I suspect that the EMU Police and other authorities are in kind of a tough spot in trying to find who did this stuff because they are certainly under a lot of pressure to find who is responsible, but there probably aren’t a lot of good ways of finding out. They’re trying their best, but that still isn’t going to satisfy everyone.

Incidentally, the one thing that I’ve noticed as a very visible thing on campus that might or might not be related to this incident, I’m not sure: for some time now, there has been a sidewalk under construction that runs between the back of King Hall and the south side of the Marshall Building. The first major graffiti was on the wall of King in this out of the way courtyard that opens on to Marshall– that is, on the side of the building where this sidewalk is going in. Now, for all I know, this sidewalk has been in the plans for years. Still, it’s interesting that it is going in now.

President Smith Listening (or “Listening?”)

I went to the latest of EMU President James Smith’s “Listening Sessions” on Friday, probably the only one I’m going to be able to go to because my January schedule is going to get pretty crazy busy pretty soon. This was the third one of these sessions, and there are three more to come. And for what it’s worth, here’s the schedule:

Session 4: January 17, 2017 2:00 p.m. 217 Porter

Session 5: January 18, 2017 10:00 a.m. 114 Owen

Session 6: February 3, 2017 10:00 a.m. Student Center Auditorium

So what happened? Well, if you saw this video I posted here back in December, then pretty much the same thing as that. Most (though not all) of the questions/comments from the people there were about the debacle of punishing student protesters for sitting around the student center for too long. My colleague Rob Halpern read from a letter he had recently sent to President Smith, one that is along the same lines as to what he wrote for RAW recently.  Rob sent me this latest letter and I’m posting it in its entirety in a separate post on the site. I think it’s fair to say that he captured in that letter the sentiments held by most people in the room. Honestly, Smith et al’s lack of willingness to do the humane thing and dismiss all disciplinary actions against these students for conducting a peaceful sit-in continues to perplex me and pretty much everyone I talk to about this.

And I think you have to say “listening” in scare-quotes because I really didn’t see a lot of that– or maybe a slightly better/different way of putting it is maybe Smith heard what people were saying, but I’m not seeing any evidence that there is any sort of corresponding action. These are more “listening” sessions, as in “let’s let people say stuff, say ‘I hear you,’ say something general back, and then pretty much ignore this and just keep doing what we’re doing.”

One obvious example the administration’s stubbornness on not forgiving these student protesters in the name of “rules are rules.” But I think another example that came up at this session is Smith’s take on football.

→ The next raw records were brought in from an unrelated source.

Lemma Put_lookup (now : Z) (l : list AppPeer) (m : gmap string AppPeer)
  (k : string) :
  (exists q, q ∈ l /\ ID q = k /\ PeerMap.Put now l m !! k = Some (seen now q)) \/
  ((forall q, q ∈ l -> ID q <> k) /\ PeerMap.Put now l m !! k = m !! k).
Proof.
  induction l as [|x l IH] using rev_ind.
  - right. split; [set_solver|done].
  - rewrite Put_snoc. unfold peer_String.
    destruct (decide (ID x = k)) as [<-|Hne].
    + left. exists x. rewrite lookup_insert_eq. set_solver.
    + rewrite lookup_insert_ne by done.
      destruct IH as [(q & Hq & Hid & Hl)|[Hall Hl]].
      * left. exists q. set_solver.
      * right. split; [|done].
        intros q [Hq|Hq]%elem_of_app; [by apply Hall|].
        apply list_elem_of_singleton in Hq as ->. done.
Qed.

(** X7. [initializePeerMap] polls the connected peers once and stores what
    the poll answers: every polled peer then has an entry, which is a
    polled status of that peer, identifiers that were not polled keep what
    they had, and the signal channel is not pulsed. ([PeerMap] as described
    for the missing file.) *)
Theorem initializePeerMap_entries (env : Env) (now : Z) (s : syncer) :
  polls (syncAppPeerClient (initializePeerMap env now s))
    = S (polls (syncAppPeerClient s)) /\
  newStatusCh (initializePeerMap env now s) = newStatusCh s /\
  (forall p, p ∈ connectedPeerStatuses env ->
     exists q, q ∈ connectedPeerStatuses env /\ ID q = ID p /\
               GetAppPeer (peer_String (ID p)) (initializePeerMap env now s)
                 = Some (seen now q)) /\
  (forall id, (forall q, q ∈ connectedPeerStatuses env -> ID q <> id) ->
     GetAppPeer id (initializePeerMap env now s) = GetAppPeer id s).
Proof.
  unfold initializePeerMap, GetAppPeer, PeerMap.Get, peer_String. simpl.
  split; [done|]. split; [done|]. split.
  - intros p Hp.
    destruct (Put_lookup now (connectedPeerStatuses env) (peerMap s) (ID p))
      as [(q & Hq & Hid & Hl)|[Hall _]]; [by eauto|].
    by destruct (Hall p Hp).
  - intros id Hall.
    destruct (Put_lookup now (connectedPeerStatuses env) (peerMap s) id)
      as [(q & Hq & Hid & _)|[_ Hl]]; [|done].
    by destruct (Hall q Hq).
Qed.

(** With one connected peer [P] the poll stores its status. *)
Example initializePeerMap_sample :
  GetAppPeer "P" (initializePeerMap pollingEnv 3 sampleSyncer)
  = Some (seen 3 (Client.toAppPeer sampleStatus)).
Proof. vm_compute. reflexivity. Qed.

Lemma step_lastWins (env : Env) (w : World) (ev : Event) :
  lastWins w -> lastWins (step env w ev).
Proof.
  intros [Hlast Hall]. unfold lastWins.
  destruct (step_peerMap env w ev) as [[-> ->]|(ch&q0&ch'&_&_&->&->)];
    [done|].
  split.
  - intros k p. rewrite lookup_insert. case_decide as Hk.
    + intros [= <-]. exists (clock w), q0, (consumed w), [].
      repeat split; [done|]. set_solver.
    + intros (now & q & pre & post & Hc & Hid & Hp & Hpost)%Hlast.
      exists now, q, pre, (post ++ [q0]).
      rewrite Hc, <- app_assoc. simpl. repeat split; [done..|].
      intros q' [Hq'|Hq']%elem_of_app; [by apply Hpost|].
      apply list_elem_of_singleton in Hq' as ->. done.
  - intros q [Hq|Hq]%elem_of_app.
    + rewrite lookup_insert. case_decide; [done|]. by apply Hall.
    + apply list_elem_of_singleton in Hq as ->. by rewrite lookup_insert_eq.
Qed.

(** X14. The last status received wins, and nothing is ever evicted: in
    every run of a node from its start the entry of an identifier is the
    status that the fan-in loop received last for it, whatever the
    statuses say about their own age, and every peer for which a status
    was received still has an entry. ([PeerMap] as described for the
    missing file.) *)
Theorem last_status_wins (env : Env) (flag : bool) (h : list string)
  (store : EndpointApplication) (evs : list Event) :
  lastWins (run env (started env flag h store) evs).
Proof.
  assert (H0 : lastWins (started env flag h store)).
  { destruct (started_fresh env flag h store) as (Hm & Hc & _).
    unfold lastWins. rewrite Hm, Hc. split; [|set_solver].
    intros k p. by rewrite lookup_empty. }
  unfold run. revert H0. generalize (started env flag h store).
  induction evs as [|ev evs IH]; intros w Hw; simpl; [done|].
  by apply IH, step_lastWins.
Qed.

(** ** Application.Copy *)

(** Copying a copy changes nothing more: [Copy] is idempotent. *)
Lemma Copy_idempotent (a : Application) : Copy (Copy a) = Copy a.
Proof. reflexivity. Qed.

(** X8. [Copy] returns an application equal to the original exactly when
    the original's [ModelHash], [Mac], [MemInfo] and [CpuInfo] are all
    empty. *)
Theorem Copy_identity_iff (a : Application) :
  Copy a = a <->
  ModelHash a = "" /\ Mac a = "" /\ MemInfo a = "" /\ CpuInfo a = "".
Proof.
  split.
  - intros H. repeat split.
    + by rewrite <- H.
    + by rewrite <- H.
    + by rewrite <- H.
    + by rewrite <- H.
  - destruct a. simpl. intros (-> & -> & -> & ->). reflexivity.
Qed.
(** * NS-API scrapper: a shallow embedding of [core/scrapper.py]

    The development follows the source file class by class:
    [Image], [Comm], [Episode], [Anime].  Python objects are records,
    methods are computations in a state-and-exception monad whose state
    holds the receiver ([self]), for an episode its parent anime, and the
    outside world (network history, log sink, file system).  Methods are
    named [Class_method].

    The modules [core.utils], [core.consts], [core.grabber] and [core.log]
    are imported by the source but are not part of it; what the scrapper
    uses from them is gathered in the classes [Utils] and [Net] below. *)

From Stdlib Require Import String Ascii ZArith List Lia.
From stdpp Require Import base gmap strings list sorting pretty.

(** ** Python strings *)

Module PyStr.

(** [s.startswith(p)] *)
Definition startswith (s p : string) : bool := String.prefix p s.

(** [s[::-1]] *)
Definition reversed (s : string) : string := String.rev s.

(** [sub in s] *)
Fixpoint contains (sub s : string) : bool :=
  String.prefix sub s ||
  match s with
  | EmptyString => false
  | String _ r => contains sub r
  end.
Definition get_streaming_info (title : pystr) : M (list pystr) :=
  snippets ← search_snippets_from_serpapi
               (lit "Where can I watch " ++ title ++ lit " streaming");
  reply ← ask_claude_for_streaming_info snippets title;
  mret (strip <$> split comma reply).

(** ** TMDB info *)

Definition is_in_watchlist (username title : pystr) : M bool :=
  w ← get_world;
  match Sql.select_one username title (watchlist w) with
  | Some _ => mret true
  | None => mret false
  end.

Definition poster_url_of (poster_path : option pystr) : option pystr :=
  match poster_path with
  | Some (c :: path) => Some (lit "https://image.tmdb.org/t/p/w500" ++ c :: path)
  | _ => None
  end.

Definition get_movie_info (title : pystr) : M (option Info.t) :=
  results ← request (TmdbSearch title)
                    (λ before, tmdb_search_movie before title);
  match results with
  | [] => mret None
  | movie_id :: _ =>
      details ← request (TmdbInfo movie_id)
                        (λ before, tmdb_movie_info before movie_id);
      similar ← request (TmdbSimilar movie_id)
                        (λ before, tmdb_similar_movies before movie_id);
      available ← get_streaming_info title;
      mret (Some (Info.mk
        (default title (Tmdb.title details))
        (default (lit "No summary available.") (Tmdb.overview details))
        (default (lit "N/A") (Tmdb.vote_average details))
        (poster_url_of (Tmdb.poster_path details))
        (default [] (Tmdb.genres details))
        (take 5 similar)
        available))
  end.

(** ** The page *)

Inductive button :=
| LoginButton
| SignUpButton
| SearchButton
| GetRecsButton
| AddButton
| RemoveButton (key : pystr)
| ClearButton
| PersonalRecsButton
| LogoutButton.

Inductive login_mode := LoginMode | SignUpMode.
Inductive page_mode := SearchByTitle | GenreHelp.

(** What the widgets return during one run.  Streamlit reports at most one
    button as clicked in a run; the script is modelled for any answer of
    [clicked], which covers that. [now] is the store's clock. *)
Record widgets := Widgets {
  radio_mode : login_mode;
  username_input : pystr;
  password_input : pystr;
  selectbox_mode : page_mode;
  title_input : pystr;
  genre_input : pystr;
  clicked : button → bool;
  now : N
}.

Definition st_rerun : M unit := raise RerunException.
Definition st_stop : M unit := raise StopException.

Definition when (b : bool) (body : M unit) : M unit :=
  if b then body else mret tt.

(** What the script finds under [k] in [st.session_state]: the value it
    stored there or, when it stored none, the value of the button drawn
    with [key=k], which is whether that button is clicked in this run.
    [None] when [k] is no key of [st.session_state]. *)
Definition session_lookup (ui : widgets) (k : string) (w : world)
    : option value :=
  match session_state w !! k with
  | Some v => Some v
  | None =>
      if bool_decide (lit k ∈ widget_keys w)
      then Some (VBool (clicked ui (RemoveButton (lit k))))
      else None
  end.

(** [k in st.session_state] together with [st.session_state[k]], and
    [st.session_state.get(k)]. *)
Definition view (ui : widgets) (k : string) : M (option value) :=
  λ w, (Returns (session_lookup ui k w), w).

(** [st.button(label, key=k)]: from now on [k] is a key of
    [st.session_state], where Streamlit holds the value of the button; a
    value the script stored under [k] stays.  The answer is that of
    [clicked], which also stands for what Streamlit answers when the
    script's value is in the way. *)
Definition register_widget (k : pystr) (w : world) : world :=
  set_widget_ids_this_run (k :: widget_ids_this_run w)
    (set_widget_keys
       (if bool_decide (k ∈ widget_keys w) then widget_keys w
        else k :: widget_keys w) w).

Definition st_button_key (ui : widgets) (k : pystr) : M bool :=
  modify (register_widget k);;
  mret (clicked ui (RemoveButton k)).

(** [for t in v: st.markdown(...)]: a list, a [str] and a dict can be
    iterated, [None] and a bool cannot. *)
Definition iterate (v : value) : M unit :=
  match v with
  | VNone | VBool _ => raise TypeError
  | VStr _ | VInfo _ | VList _ => mret tt
  end.

(** Lines 68-90. *)
Definition login_ui (ui : widgets) : M unit :=
  match radio_mode ui with
  | LoginMode =>
      when (clicked ui LoginButton) (
        ok ← login_user (username_input ui) (password_input ui);
        if truthy ok then
          Session.set "authenticated" (VBool true);;
          Session.set "current_user" (VStr (username_input ui));;
          show (StSuccess "Login successful!");;
          st_rerun
        else show (StError "Invalid credentials."))
  | SignUpMode =>
      when (clicked ui SignUpButton) (
        ok ← signup_user (username_input ui) (password_input ui);
        if (ok : bool) then show (StSuccess "Account created! Please log in.")
        else show (StWarning "Username already exists."))
  end;;
  st_stop.
Lemma get_free_list_index_range sz : 0 <= get_free_list_index sz <= 31.
Proof.
  unfold get_free_list_index.
  repeat (match goal with |- context [if ?c then _ else _] => destruct c end; [lia|]).
  pose proof (index_loop_range 22 sz 9 8192). lia.
Qed.

(** ** Invariants of the search loops *)

Lemma scan_bucket_inv (P : Z -> Z -> Prop) m a i fuel :
  forall block best bi r,
    P best bi ->
    (forall b, eligible m a b = true -> P b i) ->
    scan_bucket fuel m a i block best bi = Some r -> P r.1 r.2.
Proof.
  induction fuel as [|fuel IH]; intros block best bi r Hb Hi Hs; simpl in Hs; [discriminate Hs|].
  destruct (block =? NULL); [by inversion Hs|].
  fold (eligible m a block) in Hs.
  destruct (eligible m a block) eqn:El; [|by eapply IH].
  destruct ((best =? NULL) || (size (load m block) <? size (load m best))); [|by eapply IH].
  destruct (size (load m block) =? a).
  - inversion Hs; subst; simpl. by apply Hi.
  - eapply IH; [| |exact Hs]; auto.
Qed.

Lemma scan_lists_inv (P : Z -> Z -> Prop) p m a n :
  forall i best bi r,
    P best bi ->
    (forall j b, i <= j < i + Z.of_nat n -> eligible m a b = true -> P b j) ->
    scan_lists n p m a i best bi = Some r -> P r.1 r.2.
Proof.
  induction n as [|n IH]; intros i best bi r Hb Hi Hs; cbn [scan_lists] in Hs.
  - by inversion Hs.
  - destruct (scan_bucket _ m a i _ best bi) as [[b1 i1]|] eqn:E; [|discriminate Hs].
    assert (P b1 i1) as H1.
    { eapply (scan_bucket_inv P) in E; eauto. intros b Hb'. apply Hi; [lia|done]. }
    destruct (negb (b1 =? NULL) && (size (load m b1) =? a)).
    + by inversion Hs.
    + eapply IH; [exact H1| |exact Hs]. intros j b Hj. apply Hi. lia.
Qed.

Lemma find_best_block_inv p m a best bi :
  find_best_block p m a = Some (best, bi) ->
  (best = NULL \/ eligible m a best = true) /\ 0 <= bi < MAX_FREE_LISTS.
Proof.
  unfold find_best_block. intros H.
  pose proof (get_free_list_index_range a) as Hr.
  eapply (scan_lists_inv
            (fun b i => (b = NULL \/ eligible m a b = true) /\ 0 <= i < MAX_FREE_LISTS)) in H.
  - exact H.
  - unfold MAX_FREE_LISTS. split; [by left | lia].
  - unfold MAX_FREE_LISTS. intros j b Hj Hb. split; [by right | lia].
Qed.

(** ** Header validation *)

Lemma validate_block_true m b :
  validate_block m b = true <->
  b <> NULL /\ signature (load m b) = BLOCK_SIGNATURE
  /\ magic (load m b) = BLOCK_SIGNATURE /\ 0 < size (load m b).
Proof.
  unfold validate_block. destruct (b =? NULL) eqn:E.
  - apply Z.eqb_eq in E. split; [discriminate | tauto].
  - apply Z.eqb_neq in E.
    rewrite !andb_true_iff, !Z.eqb_eq, Z.ltb_lt. tauto.
Qed.

Lemma validate_block_corrupt m b :
  signature (load m b) <> BLOCK_SIGNATURE \/ magic (load m b) <> BLOCK_SIGNATURE
  \/ size (load m b) = 0 ->
  validate_block m b = false.
Proof.
  intros H. apply not_true_is_false. rewrite validate_block_true. lia.
Qed.

(** C9 (corruption atomicity on free).  When the header in front of [ptr]
    has a signature that differs from [BLOCK_SIGNATURE] or a zero payload
    size, [memory_pool_free] returns with the world exactly as it was, so
    [used_size] and [num_deallocations] keep their values; when the call
    gets as far as the header check (pool and pointer not null, pool
    signature intact) it reports the invalid header. *)
Theorem free_corrupt_header_unchanged w ptr :
  let b := load (heap w) (wrap (ptr - sizeof_BlockHeader)) in
  signature b <> BLOCK_SIGNATURE \/ magic b <> BLOCK_SIGNATURE \/ size b = 0 ->
  (exists r, memory_pool_free w ptr = Some (r, w))
  /\ (forall p, pool w = Some p -> pool_signature p = POOL_SIGNATURE ->
                ptr <> NULL ->
                memory_pool_free w ptr = Some (FreeInvalidHeader, w)).
Proof.
  intros b H. apply validate_block_corrupt in H.
  unfold memory_pool_free. split.
  - destruct (pool w) as [p|]; [|by eexists].
    destruct (negb (pool_signature p =? POOL_SIGNATURE) || (ptr =? NULL)); [by eexists|].
    rewrite H. by eexists.
  - intros p Hp Hsig Hptr. rewrite Hp.
    apply Z.eqb_eq in Hsig. rewrite Hsig, (eqb_NULL_false _ Hptr). simpl.
    by rewrite H.
Qed.

(** C7 as amended (init argument validation).  [memory_pool_init] returns
    false and leaves the world untouched when the pool pointer is null or
    the size is zero.  It does not inspect the alignment: whenever the pool
    pointer is not null, the size is not zero and [mmap] succeeds, it
    returns true for every alignment, storing the default 8 for 0 and the
    given value otherwise. *)
Theorem init_rejects_null_and_zero os w sz al nm :
  (pool w = None \/ sz = 0 -> memory_pool_init os w sz al nm = (false, w))
  /\ (forall p0 base,
        pool w = Some p0 -> sz <> 0 ->
        mmap os (align_size sz (getpagesize os)) = Some base ->
        exists w' p,
          memory_pool_init os w sz al nm = (true, w')
          /\ pool w' = Some p
          /\ alignment p = (if 0 <? al then al else DEFAULT_ALIGNMENT)).
Proof.
  unfold memory_pool_init. split.
  - intros [H | H].
    + by rewrite H.
    + subst sz. by destruct (pool w).
  - intros p0 base Hp Hsz Hm. rewrite Hp.
    apply Z.eqb_neq in Hsz. rewrite Hsz, Hm.
    eexists _, _. split; [reflexivity|]. split; reflexivity.
Qed.

(** ** Unlinking and splitting *)

Lemma remove_from_free_list_links w p b i :
  pool w = Some p -> b <> NULL -> 0 <= i < MAX_FREE_LISTS ->
  next (load (heap (remove_from_free_list w b i)) b) = NULL
  /\ prev (load (heap (remove_from_free_list w b i)) b) = NULL.
Proof.
  intros Hp Hb Hi. unfold remove_from_free_list. rewrite Hp.
  rewrite (eqb_NULL_false _ Hb).
  destruct (MAX_FREE_LISTS <=? i) eqn:E; [apply Z.leb_le in E; lia|].
  cbn [orb heap]. by rewrite !load_store_eq.
Qed.
(** * A shallow embedding of the relay client core

    The JavaScript sources embedded here are [data-store.js] (class
    [DataStore]), [view-state.js] (class [ViewState]), [profile-fetcher.js]
    (class [ProfileFetcher]) and [relay-manager.js] (class [RelayManager]).
    Every class becomes a record of its fields and every method a function
    that takes the record (and the globals it reads through [window]) and
    returns the updated record together with the method's result. *)

From stdpp Require Import gmap strings list sorting pretty.

Local Open Scope string_scope.
Local Open Scope list_scope.
Local Open Scope Z_scope.

(** ** Events and profiles *)

(** A Nostr event as it arrives in an [EVENT] frame. *)
Record Event := mkEvent {
  ev_id : string;
  ev_pubkey : string;
  ev_kind : Z;
  ev_created_at : Z;
  ev_content : string;
  ev_tags : list (list string);
  ev_sig : string
}.

#[global] Instance Event_eq_dec : EqDecision Event.
Proof. solve_decision. Defined.

(** The object stored per pubkey: the parsed kind-0 content spread into an
    object, with [created_at] taken from the carrying event. *)
Record Profile := mkProfile {
  p_fields : gmap string string;
  p_created_at : Z
}.

(** ** JavaScript containers

    [Map] and [Set] iterate in insertion order, and [Array.from] exposes that
    order, so both are kept as lists: a [Map] as a list of entries with
    distinct keys, a [Set] as a list of distinct elements. *)

Section js_containers.
Context {V : Type}.

Fixpoint Map_get (k : string) (m : list (string * V)) : option V :=
  match m with
  | [] => None
  | (k', v) :: m' => if decide (k' = k) then Some v else Map_get k m'
  end.

Definition Map_has (k : string) (m : list (string * V)) : bool :=
  match Map_get k m with Some _ => true | None => false end.

(** [Map.prototype.set]: an existing key keeps its position. *)
Fixpoint Map_set (k : string) (v : V) (m : list (string * V)) : list (string * V) :=
  match m with
  | [] => [(k, v)]
  | (k', v') :: m' =>
      if decide (k' = k) then (k, v) :: m' else (k', v') :: Map_set k v m'
  end.

Definition Map_keys (m : list (string * V)) : list string := m.*1.
Definition Map_values (m : list (string * V)) : list V := m.*2.
End js_containers.

Definition Set_has (x : string) (s : list string) : bool := bool_decide (x ∈ s).

Definition Set_add (x : string) (s : list string) : list string :=
  if Set_has x s then s else s ++ [x].

Definition Set_delete (x : string) (s : list string) : list string :=
  filter (λ y, y ≠ x) s.

(** [Array.prototype.sort(cmp)].  The language standard requires the sort to
    be stable, which together with a consistent comparator fixes the result;
    it is written here as a stable insertion sort: an element is placed in
    front of the first later element [y] with [cmp x y <= 0]. *)
Section Array_sort.
Context {A : Type} (cmp : A → A → Z).

Fixpoint sort_insert (x : A) (l : list A) : list A :=
  match l with
  | [] => [x]
  | y :: l' => if decide (cmp x y ≤ 0) then x :: y :: l' else y :: sort_insert x l'
  end.

Definition Array_sort (l : list A) : list A := foldr sort_insert [] l.
End Array_sort.

(** The comparator [(a, b) => b.created_at - a.created_at]. *)
Definition by_created_at_desc (a b : Event) : Z := ev_created_at b - ev_created_at a.

(** [event.tags.find(t => t[0] === name)?.[1]] *)
Definition tag_value (name : string) (tags : list (list string)) : option string :=
  match list_find (λ t : list string, t !! 0%nat = Some name) tags with
  | Some (_, t) => t !! 1%nat
  | None => None
  end.
(** The package manager is only ever run on identifiers that were
    requested and, once something was found in the cache, only on those
    whose name is not among the resolved ones; it is never run without
    an identifier. *)
Theorem package_manager_gets_only_requested (semver : SemverLib)
  (w : World) (dependencyNames : list string)
  (customRootDir : option string) (pm : PackageManager)
  (cmd : string) (args : list string) :
  In (Spawned cmd args)
     (snd (fst (main semver w dependencyNames customRootDir pm))) ->
  cmd = packageManagerName pm
  /\ exists request ds,
       requested w dependencyNames = Some request
       /\ args = installCommands pm ++ ds
       /\ ds <> []
       /\ (forall d, In d ds -> In d request)
       /\ (forall rs d,
             getDependencyPaths semver w request customRootDir = Some rs ->
             In d ds -> ~ In (requestedName d) (resolvedNames rs)).
Proof.
  unfold main, requested.
  destruct dependencyNames as [|d0 ds0].
  - destruct (readJson w (localPackageJsonPath w)) as [pj|]; [|intros []].
    destruct (requestFromManifest (manifestDependencies pj)) as [|q qs] eqn:E;
      [intros []|].
    intros Hin.
    destruct (resolveAndInstall_spawn semver w (q :: qs) customRootDir pm
                cmd args) as (Hc & ds & H); [discriminate|exact Hin|].
    split; [exact Hc|]. exists (q :: qs), ds. auto.
  - intros Hin.
    destruct (resolveAndInstall_spawn semver w (d0 :: ds0) customRootDir pm
                cmd args) as (Hc & ds & H); [discriminate|exact Hin|].
    split; [exact Hc|]. exists (d0 :: ds0), ds. auto.
Qed.

Lemma package_manager_gets_only_requested_witness :
  "npm" = packageManagerName npm
  /\ exists request ds,
       requested (Scenario.leftPadCached 1) ["left-pad"; "unknown-pkg"]
       = Some request
       /\ ["install"; "unknown-pkg"] = installCommands npm ++ ds
       /\ ds <> []
       /\ (forall d, In d ds -> In d request)
       /\ (forall rs d,
             getDependencyPaths PlainSemver.lib (Scenario.leftPadCached 1)
               request (Some "/cache") = Some rs ->
             In d ds -> ~ In (requestedName d) (resolvedNames rs)).
Proof.
  apply (package_manager_gets_only_requested PlainSemver.lib
           (Scenario.leftPadCached 1) ["left-pad"; "unknown-pkg"]
           (Some "/cache") npm "npm" ["install"; "unknown-pkg"]).
  vm_compute. auto 10.
Defined.

(** ** C8: a cross-device copy failure is a soft success *)

Lemma installAll_app (w : World) (deps : Js.JsObject)
  (before rest : list Resolution) :
  installAll w deps (before ++ rest)
  = (fst (fst (installAll (fst (fst (installAll w deps before)))
                 (snd (fst (installAll w deps before))) rest)),
     snd (fst (installAll (fst (fst (installAll w deps before)))
                 (snd (fst (installAll w deps before))) rest)),
     snd (installAll w deps before)
       ++ snd (installAll (fst (fst (installAll w deps before)))
                 (snd (fst (installAll w deps before))) rest)).
Proof.
  revert w deps. induction before as [|dep before IH]; simpl; intros w deps.
  - now destruct (installAll w deps rest) as [[w2 deps2] ev2].
  - destruct (installOne w deps dep) as [[w1 deps1] ev1].
    rewrite IH.
    destruct (installAll w1 deps1 before) as [[w2 deps2] ev2]. simpl.
    now rewrite app_assoc.
Qed.

(** With something to ask for, the top-level block searches and
    installs what is asked for. *)
Lemma main_requested (semver : SemverLib) (w : World)
  (dependencyNames request : list string) (customRootDir : option string)
  (pm : PackageManager) :
  requested w dependencyNames = Some request ->
  request <> [] ->
  main semver w dependencyNames customRootDir pm
  = resolveAndInstall semver w request customRootDir pm.
Proof.
  unfold main, requested. destruct dependencyNames as [|d ds].
  - destruct (readJson w (localPackageJsonPath w)) as [pj|]; [|discriminate].
    intros H Hne. injection H as <-.
    destruct (requestFromManifest (manifestDependencies pj));
      [congruence|reflexivity].
  - intros H _. now injection H as <-.
Qed.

During Friday’s session, I had the chance to ask Smith about an interview he did with WEMU back in the late summer about the out of whack athletic department budget. Back then, Smith said something along the lines of “we need to find a different way to pay for football.” I asked him about that, and basically his response “we’re working on it.” Then some other people asked about some other things that need to be done on campus– facility upgrades, a potential new center for media studies facility, and so forth. Smith was interestingly more specific about this, arguing that because we’re not likely to be getting a lot of funding from the state for this sort of thing, we’re going to have to find some outside donors to contribute. So I said something along the lines of “Why don’t we just stop playing football? And what I think you’re saying here is while we’re going to need to get some outside donors to pay for things like a new media studies facility, we’re still going to spend tuition money on football.” His answer was “yes.”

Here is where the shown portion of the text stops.